### Your task
I would like you to print all the records below exactly as they are.
######
Lemma simulations_total n s pos :
  game s = g0 → tree_inv u g0 (tree s) pos →
  ∃ s' pos',
    simulations rnd math_log math_sqrt n u s = Some s'
    ∧ game s' = g0 ∧ tree_inv u g0 (tree s') pos'.
Proof.
  revert s pos. induction n as [|n IH]; intros s pos Hg Hinv; simpl.
  - by exists s, pos.
  - destruct (simulation_total s pos Hg Hinv)
      as (s1 & pos1 & -> & Hg1 & Hinv1 & _).
    simpl. by apply (IH s1 pos1).
Qed.

(** The tree of a fresh [UCT] object is a tree of positions. *)
Lemma tree_inv_init : tree_inv u g0 [new_node None None] [(g0, player u)].
Proof.
  split; [done|]. split; [done|]. split; [|split].
  - intros [|id] nd p Hnd Hp; simplify_eq/=.
  - repeat constructor. unfold counts_ok. simpl. lia.
  - intros [|id] nd m cid Hnd Hcid; simplify_eq/=.
Qed.
End Simulation.

(** * The final decision *)

Lemma better_as_good is_max a b : better is_max a b → as_good is_max a b.
Proof. destruct is_max; apply Qclt_le_weak. Qed.

Lemma not_better_as_good is_max a b : ¬ better is_max a b → as_good is_max b a.
Proof. destruct is_max; apply Qcnot_lt_le. Qed.

Lemma as_good_refl is_max a : as_good is_max a a.
Proof. destruct is_max; apply Qcle_refl. Qed.

Lemma as_good_trans is_max a b c :
  as_good is_max a b → as_good is_max b c → as_good is_max a c.
Proof. destruct is_max; simpl; eauto using Qcle_trans. Qed.

Lemma better_as_good_trans is_max a b c :
  better is_max a b → as_good is_max b c → better is_max a c.
Proof. destruct is_max; simpl; eauto using Qcle_lt_trans, Qclt_le_trans. Qed.

Section Decision.
Context (u : UCT) (t : list MCTSNode) (root : MCTSNode).
Hypothesis Hchildren :
  ∀ m cid, children root !! m = Some cid → is_Some (t !! cid).

Abbreviation val := (move_value t root).
Abbreviation is_max := (is_max_player u).

Lemma decision_loop_spec moves seen best_move best_value move_values :
  decided is_max val seen best_move best_value →
  ∃ best_move' best_value' move_values',
    decision_loop u t root moves (best_move, best_value, move_values)
    = Some (best_move', best_value', move_values')
    ∧ decided is_max val (seen ++ moves) best_move' best_value'.
Proof.
  revert seen best_move best_value move_values.
  induction moves as [|m rest IH]; intros seen bm bv mv Hdec.
  - rewrite app_nil_r. by eexists _, _, _.
  - cbn [decision_loop].
    assert (match children root !! m with
            | Some cid => child ← t !! cid; Some (get_value child)
            | None => Some 0%Qc
            end = Some (val m)) as ->.
    { unfold val, move_value. destruct (children root !! m) as [cid|] eqn:Hc; [|done].
      by destruct (Hchildren _ _ Hc) as [child ->]. }
    cbn [mbind option_bind].
    set (take := if is_max_player u then float_ltb bv (Fin (val m))
                 else float_ltb (Fin (val m)) bv).
    replace (seen ++ m :: rest) with ((seen ++ [m]) ++ rest)
      by (by rewrite <-app_assoc).
    unfold decided in Hdec. fold is_max in take.
    destruct bm as [b|].
    + destruct Hdec as [-> (i & Hi & Hall & Hbefore)].
      assert (take = bool_decide (better is_max (val m) (val b))) as ->
        by (unfold take, better; by destruct is_max).
      case_bool_decide as Hbetter; apply IH; unfold decided.
      * split; [done|]. exists (length seen).
        split; [by apply list_lookup_middle|]. split.
        -- intros j m' [Hj|[_ Hj]]%lookup_app_Some.
           ++ apply better_as_good.
              eapply better_as_good_trans; [done|]. by eapply Hall.
           ++ apply list_lookup_singleton_Some in Hj as [_ <-].
              apply as_good_refl.
        -- intros j m' Hlt Hj. rewrite lookup_app_l in Hj by done.
           eapply better_as_good_trans; [done|]. by eapply Hall.
      * split; [done|]. exists i. split; [by apply lookup_app_l_Some|]. split.
        -- intros j m' [Hj|[_ Hj]]%lookup_app_Some; [by eapply Hall|].
           apply list_lookup_singleton_Some in Hj as [_ <-].
           by apply not_better_as_good.
        -- intros j m' Hlt Hj. pose proof (lookup_lt_Some _ _ _ Hi).
           rewrite lookup_app_l in Hj by lia. by eapply Hbefore.
    + destruct Hdec as [-> ->].
      assert (take = true) as -> by (unfold take; by destruct is_max).
      apply IH. unfold decided.
      split; [done|]. exists 0%nat. split; [done|]. split.
      * intros [|j] m' Hj; simplify_eq/=. apply as_good_refl.
      * intros; lia.
Qed.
######
### Response area
Lemma simulations_total n s pos :
  game s = g0 → tree_inv u g0 (tree s) pos →
  ∃ s' pos',
    simulations rnd math_log math_sqrt n u s = Some s'
    ∧ game s' = g0 ∧ tree_inv u g0 (tree s') pos'.
Proof.
  revert s pos. induction n as [|n IH]; intros s pos Hg Hinv; simpl.
  - by exists s, pos.
  - destruct (simulation_total s pos Hg Hinv)
      as (s1 & pos1 & -> & Hg1 & Hinv1 & _).
    simpl. by apply (IH s1 pos1).
Qed.

(** The tree of a fresh [UCT] object is a tree of positions. *)
Lemma tree_inv_init : tree_inv u g0 [new_node None None] [(g0, player u)].
Proof.
  split; [done|]. split; [done|]. split; [|split].
  - intros [|id] nd p Hnd Hp; simplify_eq/=.
  - repeat constructor. unfold counts_ok. simpl. lia.
  - intros [|id] nd m cid Hnd Hcid; simplify_eq/=.
Qed.
End Simulation.

(** * The final decision *)

Lemma better_as_good is_max a b : better is_max a b → as_good is_max a b.
Proof. destruct is_max; apply Qclt_le_weak. Qed.

Lemma not_better_as_good is_max a b : ¬ better is_max a b → as_good is_max b a.
Proof. destruct is_max; apply Qcnot_lt_le. Qed.

Lemma as_good_refl is_max a : as_good is_max a a.
Proof. destruct is_max; apply Qcle_refl. Qed.

Lemma as_good_trans is_max a b c :
  as_good is_max a b → as_good is_max b c → as_good is_max a c.
Proof. destruct is_max; simpl; eauto using Qcle_trans. Qed.

Lemma better_as_good_trans is_max a b c :
  better is_max a b → as_good is_max b c → better is_max a c.
Proof. destruct is_max; simpl; eauto using Qcle_lt_trans, Qclt_le_trans. Qed.

Section Decision.
Context (u : UCT) (t : list MCTSNode) (root : MCTSNode).
Hypothesis Hchildren :
  ∀ m cid, children root !! m = Some cid → is_Some (t !! cid).

Abbreviation val := (move_value t root).
Abbreviation is_max := (is_max_player u).

Lemma decision_loop_spec moves seen best_move best_value move_values :
  decided is_max val seen best_move best_value →
  ∃ best_move' best_value' move_values',
    decision_loop u t root moves (best_move, best_value, move_values)
    = Some (best_move', best_value', move_values')
    ∧ decided is_max val (seen ++ moves) best_move' best_value'.
Proof.
  revert seen best_move best_value move_values.
  induction moves as [|m rest IH]; intros seen bm bv mv Hdec.
  - rewrite app_nil_r. by eexists _, _, _.
  - cbn [decision_loop].
    assert (match children root !! m with
            | Some cid => child ← t !! cid; Some (get_value child)
            | None => Some 0%Qc
            end = Some (val m)) as ->.
    { unfold val, move_value. destruct (children root !! m) as [cid|] eqn:Hc; [|done].
      by destruct (Hchildren _ _ Hc) as [child ->]. }
    cbn [mbind option_bind].
    set (take := if is_max_player u then float_ltb bv (Fin (val m))
                 else float_ltb (Fin (val m)) bv).
    replace (seen ++ m :: rest) with ((seen ++ [m]) ++ rest)
      by (by rewrite <-app_assoc).
    unfold decided in Hdec. fold is_max in take.
    destruct bm as [b|].
    + destruct Hdec as [-> (i & Hi & Hall & Hbefore)].
      assert (take = bool_decide (better is_max (val m) (val b))) as ->
        by (unfold take, better; by destruct is_max).
      case_bool_decide as Hbetter; apply IH; unfold decided.
      * split; [done|]. exists (length seen).
        split; [by apply list_lookup_middle|]. split.
        -- intros j m' [Hj|[_ Hj]]%lookup_app_Some.
           ++ apply better_as_good.
              eapply better_as_good_trans; [done|]. by eapply Hall.
           ++ apply list_lookup_singleton_Some in Hj as [_ <-].
              apply as_good_refl.
        -- intros j m' Hlt Hj. rewrite lookup_app_l in Hj by done.
           eapply better_as_good_trans; [done|]. by eapply Hall.
      * split; [done|]. exists i. split; [by apply lookup_app_l_Some|]. split.
        -- intros j m' [Hj|[_ Hj]]%lookup_app_Some; [by eapply Hall|].
           apply list_lookup_singleton_Some in Hj as [_ <-].
           by apply not_better_as_good.
        -- intros j m' Hlt Hj. pose proof (lookup_lt_Some _ _ _ Hi).
           rewrite lookup_app_l in Hj by lia. by eapply Hbefore.
    + destruct Hdec as [-> ->].
      assert (take = true) as -> by (unfold take; by destruct is_max).
      apply IH. unfold decided.
      split; [done|]. exists 0%nat. split; [done|]. split.
      * intros [|j] m' Hj; simplify_eq/=. apply as_good_refl.
      * intros; lia.
Qed.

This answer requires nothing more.